* [What is needed]: Print the records below word for word, beginning with the first line and ending once the line containing "assert (∀ c', plugins" is printed.

(Data for the task Opens)

Lemma dispatch_send_result n s c out :
  ∃ c' acts, dispatch_send n s (c, out) = Some (tt, (c', out ++ acts)) /\
    plugins c' = plugins c /\ peers c' = peers c /\ effect_owner c' = effect_owner c /\
    bulk_owner c' = bulk_owner c /\ pairing c' = pairing c /\
    (length acts <= 1)%nat /\ Forall only_talks acts.
Proof.
  assert (∀ c' a, only_talks a -> plugins c' = plugins c -> peers c' = peers c ->
    effect_owner c' = effect_owner c -> bulk_owner c' = bulk_owner c -> pairing c' = pairing c ->
    ∃ c'' acts, emit a (c', out) = Some (tt, (c'', out ++ acts)) /\
    plugins c'' = plugins c /\ peers c'' = peers c /\ effect_owner c'' = effect_owner c /\
    bulk_owner c'' = bulk_owner c /\ pairing c'' = pairing c /\
    (length acts <= 1)%nat /\ Forall only_talks acts) as Hone.
  { intros c' a Ha ?????. exists c', [a]. split_and!; try done. by apply Forall_singleton. }
  assert (∀ c', plugins c' = plugins c -> peers c' = peers c ->
    effect_owner c' = effect_owner c -> bulk_owner c' = bulk_owner c -> pairing c' = pairing c ->
    ∃ c'' acts, ret tt (c', out) = Some (tt, (c'', out ++ acts)) /\
    plugins c'' = plugins c /\ peers c'' = peers c /\ effect_owner c'' = effect_owner c /\
    bulk_owner c'' = bulk_owner c /\ pairing c'' = pairing c /\
    (length acts <= 1)%nat /\ Forall only_talks acts) as Hnone.
  { intros c' ?????. exists c', []. rewrite app_nil_r. split_and!; try done. cbn. lia. }
  unfold dispatch_send, bind, get. cbn [fst].
  destruct (best_link (ps_peer s) c) as [[link u']|]; [|by apply Hone]. cbn [fst].
  destruct (links c !! link) as [[| |u]|]; try by apply Hnone.
  destruct (negb _); [by apply Hone|]. unfold upd, modify. cbn [fst snd].
  destruct (to_vec _); [|by apply Hnone]. destruct (session_encrypt _ _) as [ses r]. cbn [fst snd].
  destruct r; [|by apply Hone]. destruct (_ <? _); by apply Hone.
Qed.

Lemma send_error_result n peer env code c out :
  ∃ c' acts, send_error n peer env code (c, out) = Some (tt, (c', out ++ acts)) /\
    plugins c' = plugins c /\ peers c' = peers c /\ effect_owner c' = effect_owner c /\
    bulk_owner c' = bulk_owner c /\ pairing c' = pairing c /\
    (length acts <= 1)%nat /\ Forall only_talks acts.
Proof. apply dispatch_send_result. Qed.

(** C10 (safety): a message of a capability that was not negotiated for receiving reaches no
    plugin and causes no effect, transfer or change of trust: at most one answer
    or notice comes of it. *)
Theorem unnegotiated_stops nw c l u body s plaintext env :
  links c !! l = Some (Up u) -> session_decrypt (ul_session u) body = (s, Ok plaintext) ->
  cbor_decode plaintext = Some env -> env_cap env ∉ can_recv u ->
  ∃ o c', handle nw (LinkRecv l (join Transport body)) c = Some (o, c') /\
    plugins c' = plugins c /\ peers c' = peers c /\ effect_owner c' = effect_owner c /\
    bulk_owner c' = bulk_owner c /\ pairing c' = pairing c /\
    (length (actions o) <= 1)%nat /\ Forall only_talks (actions o).
Proof.
  intros Hl Hd He Hcap. unfold handle. cbn [on_event]. unfold on_link_recv.
  rewrite split_join_id. unfold bind at 1, get. cbn [fst].
  change (links (c <| wall_ms := now_wall_ms nw |>)) with (links c). rewrite Hl.
  unfold bind at 1, upd at 1, modify. cbn [fst snd]. unfold on_transport_frame.
  rewrite bool_decide_eq_true_2 by done. cbn [negb]. rewrite Hd. cbv zeta.
  unfold bind at 1, upd at 1, modify. cbn [fst snd]. rewrite He.
  match goal with |- context [existsb ?f ?x] => destruct (existsb f x) eqn:Ex end.
  { cbn in Ex. apply existsb_exists in Ex as (x & Hx%list_elem_of_In & Heq).
    apply String.eqb_eq in Heq. congruence. }
  cbn [negb].
  match goal with |- context [send_error ?n ?p ?e ?k (?c1, ?o1)] =>
    destruct (send_error_result n p e k c1 o1) as (c' & acts & E & ?) end.
  rewrite E. by eexists _, c'.
Qed.

(** ** Messages too long, and frames that are none *)

Lemma existsb_eqb_In c l : c ∈ l -> existsb (String.eqb c) l = true.
Proof.
  intros Hc. apply existsb_exists. exists c. split; [by apply list_elem_of_In|apply String.eqb_refl].
Qed.

(** A message too long for its link is refused after it was sealed: the
    person is told, nothing is sent, and the session keeps the state the
    sealing left it in, one nonce ahead of what the peer will see. *)
Theorem oversized_send_spends_nonce nw ps l u c out pt s' ct :
  best_link (ps_peer ps) c = Some (l, u) -> links c !! l = Some (Up u) ->
  ps_cap ps ∈ can_send u ->
  to_vec (mkEnvelope WIRE_VERSION (wrap32 (next_msg_id c + 1)) (ps_re ps) (ps_cap ps) (ps_ty ps)
            (ps_body ps) 0 None) = Some pt ->
  session_encrypt (ul_session u) pt = (s', Ok ct) -> ul_max_message u < len (join Transport ct) ->
  ∃ c' detail,
    dispatch_send nw ps (c, out) =
      Some (tt, (c', push (Ui (UiError (Some (ul_peer u)) TooLarge detail)) out)) /\
    links c' !! l = Some (Up (u <| ul_session := s' |>)).
Proof.
  intros Hb Hl Hc Ht He Hlen. unfold dispatch_send, bind, get. cbn [fst]. rewrite Hb. cbn [fst].
  rewrite Hl, existsb_eqb_In by done. cbn [negb]. unfold upd, modify, ui, emit. cbn [fst snd].
  match goal with |- context [to_vec ?x] => replace (to_vec x) with (Some pt) by (symmetry; exact Ht) end.
  rewrite He. cbn [fst snd]. cbv zeta.
  destruct (N.ltb_spec (ul_max_message u) (len (join Transport ct))); [|lia].
  eexists _, _. split; [done|]. cbn. apply lookup_insert_eq.
Qed.

(** A frame that is no frame, on an established link, closes it
    without a word to the plugins, to the person or to the reconnection: the
    only things put out are the closing and the error, and nothing of the core
    changes but the table of links. *)
Theorem malformed_frame_drops_silently nw l u msg e c :
  links c !! l = Some (Up u) -> split msg = Err e ->
  ∃ o c', handle nw (LinkRecv l msg) c = Some (o, c') /\
    actions o = [Close l (Protocol NotAllowed);
                 Ui (UiError (Some (ul_peer u)) NotAllowed "malformed frame")] /\
    links c' = delete l (links c) /\ plugins c' = plugins c /\ reconnect_at c' = reconnect_at c.
Proof.
  intros Hl Hs. unfold handle. cbn [on_event]. unfold on_link_recv. rewrite Hs.
  unfold fail_link, bind, get, upd, modify, ui, emit. cbn. rewrite Hl. by eexists _, _.
Qed.
Context `{!ExternsLaws}.

(** ** The way back of an effect's result *)

(** The result of an effect goes to the plugin that asked for it and to no
    other; a result nobody waits for changes nothing and is answered by
    nothing. *)
Theorem effect_answers_its_plugin nw t r c :
  Good c ->
  ∃ o c', handle nw (EffectDone t r) c = Some (o, c') /\
    match effect_owner c !! t with
    | None => plugins c' = plugins c /\ actions o = []
    | Some idx => ∃ p, plugins c !! idx = Some p /\
        plugins c' = <[idx := (dyn_call (CEffectResult t r) p
          (Cx_new (monotonic_ms nw) (next_token c) (next_transfer c) (serves c))).1]> (plugins c)
    end.
Proof.
  intros HG. pose proof HG as [[HE _] _]. unfold handle. cbn [on_event].
  set (c1 := c <| wall_ms := now_wall_ms nw |>).
  unfold on_effect_done. unfold bind at 1, get at 1. cbn [fst].
  change (effect_owner c1) with (effect_owner c).
  unfold bind at 1, upd at 1, modify. cbn [fst snd].
  destruct (effect_owner c !! t) as [idx|] eqn:Eo.
  2: { eexists _, _. split; [done|]. done. }
  destruct (lookup_lt_is_Some_2 (plugins c) idx) as [p Hp]; [by apply (HE t)|].
  unfold bind at 1, new_cx, get at 1. cbn [fst].
  set (c2 := c1 <| effect_owner ::= delete t |>).
  set (cx := Cx_new _ _ _ _).
  assert (Inv (EffectDone t r) c2) as HI.
  { destruct HG as ([HE' HB'] & HF & HU). split_and!; [split|done|].
    - cbn. by apply map_Forall_delete.
    - done.
    - intros l u Hl. left. by apply (HU l u). }
  destruct (run_plugin_wp c1 (monotonic_ms nw) (EffectDone t r) idx
    (no_result (dyn_call (CEffectResult t r))) cx (CEffectResult t r) p
    (λ d, plugins d = <[idx := (dyn_call (CEffectResult t r) p cx).1]> (plugins c)) c2 [])
    as (a & [c' out] & E & _ & _ & HQ); try done.
  { intros d d' -> _ _ _ ?. done. }
  rewrite E. eexists _, c'. split; [done|]. exists p. done.
Qed.
(* ===== verification/CoreClock.v ===== *)
(** * What the clock leaves behind

    Nothing of [Core] but the plugins' own alarm is overdue once a tick has
    been handled, so a host that sleeps until the deadline it is handed makes
    progress.  The proof follows the deadlines alone: it says what each method
    a tick calls does to the four tables that hold one. *)

From S2P Require Import Prelude Externals Ids Frame Envelope Link Peer Vocab Noise Plugin.
From S2P Require Import CoreState CoreQueries CoreOps CoreHandle CoreSteps CoreRefines CoreTheorems.
Local Open Scope N_scope.

(** A history of calls starts and ends at one time. *)
Lemma cx_grows_now c c' : cx_grows c c' -> cx_now_ms c' = cx_now_ms c.
Proof. intros H. by apply cx_grows_readonly in H as (-> & _). Qed.

Lemma call_each_now k ps cx : cx_now_ms (call_each k ps cx).2 = cx_now_ms cx.
Proof.
  revert cx. induction ps as [|p ps IH]; intros cx; [done|]. cbn [call_each].
  pose proof (cx_grows_now _ _ (dyn_call_grows k p cx)) as E. destruct (dyn_call k p cx) as [p' cx1].
  specialize (IH cx1). destruct (call_each k ps cx1) as [ps' cx2]. cbn in *. congruence.
Qed.

Section clock.
  Context `{Externs}.

(** ** Results of a method, when it returns *)

Definition post {A} (m : M A) (Q : A -> Core -> Prop) (c : Core) : Prop :=
  ∀ out a c' out', m (c, out) = Some (a, (c', out')) -> Q a c'.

(Data for the task Closes)

* [Result of the task]:
Lemma dispatch_send_result n s c out :
  ∃ c' acts, dispatch_send n s (c, out) = Some (tt, (c', out ++ acts)) /\
    plugins c' = plugins c /\ peers c' = peers c /\ effect_owner c' = effect_owner c /\
    bulk_owner c' = bulk_owner c /\ pairing c' = pairing c /\
    (length acts <= 1)%nat /\ Forall only_talks acts.
Proof.
  assert (∀ c' a, only_talks a -> plugins c' = plugins c -> peers c' = peers c ->
    effect_owner c' = effect_owner c -> bulk_owner c' = bulk_owner c -> pairing c' = pairing c ->
    ∃ c'' acts, emit a (c', out) = Some (tt, (c'', out ++ acts)) /\
    plugins c'' = plugins c /\ peers c'' = peers c /\ effect_owner c'' = effect_owner c /\
    bulk_owner c'' = bulk_owner c /\ pairing c'' = pairing c /\
    (length acts <= 1)%nat /\ Forall only_talks acts) as Hone.
  { intros c' a Ha ?????. exists c', [a]. split_and!; try done. by apply Forall_singleton. }
  assert (∀ c', plugins c' = plugins c -> peers c' = peers c ->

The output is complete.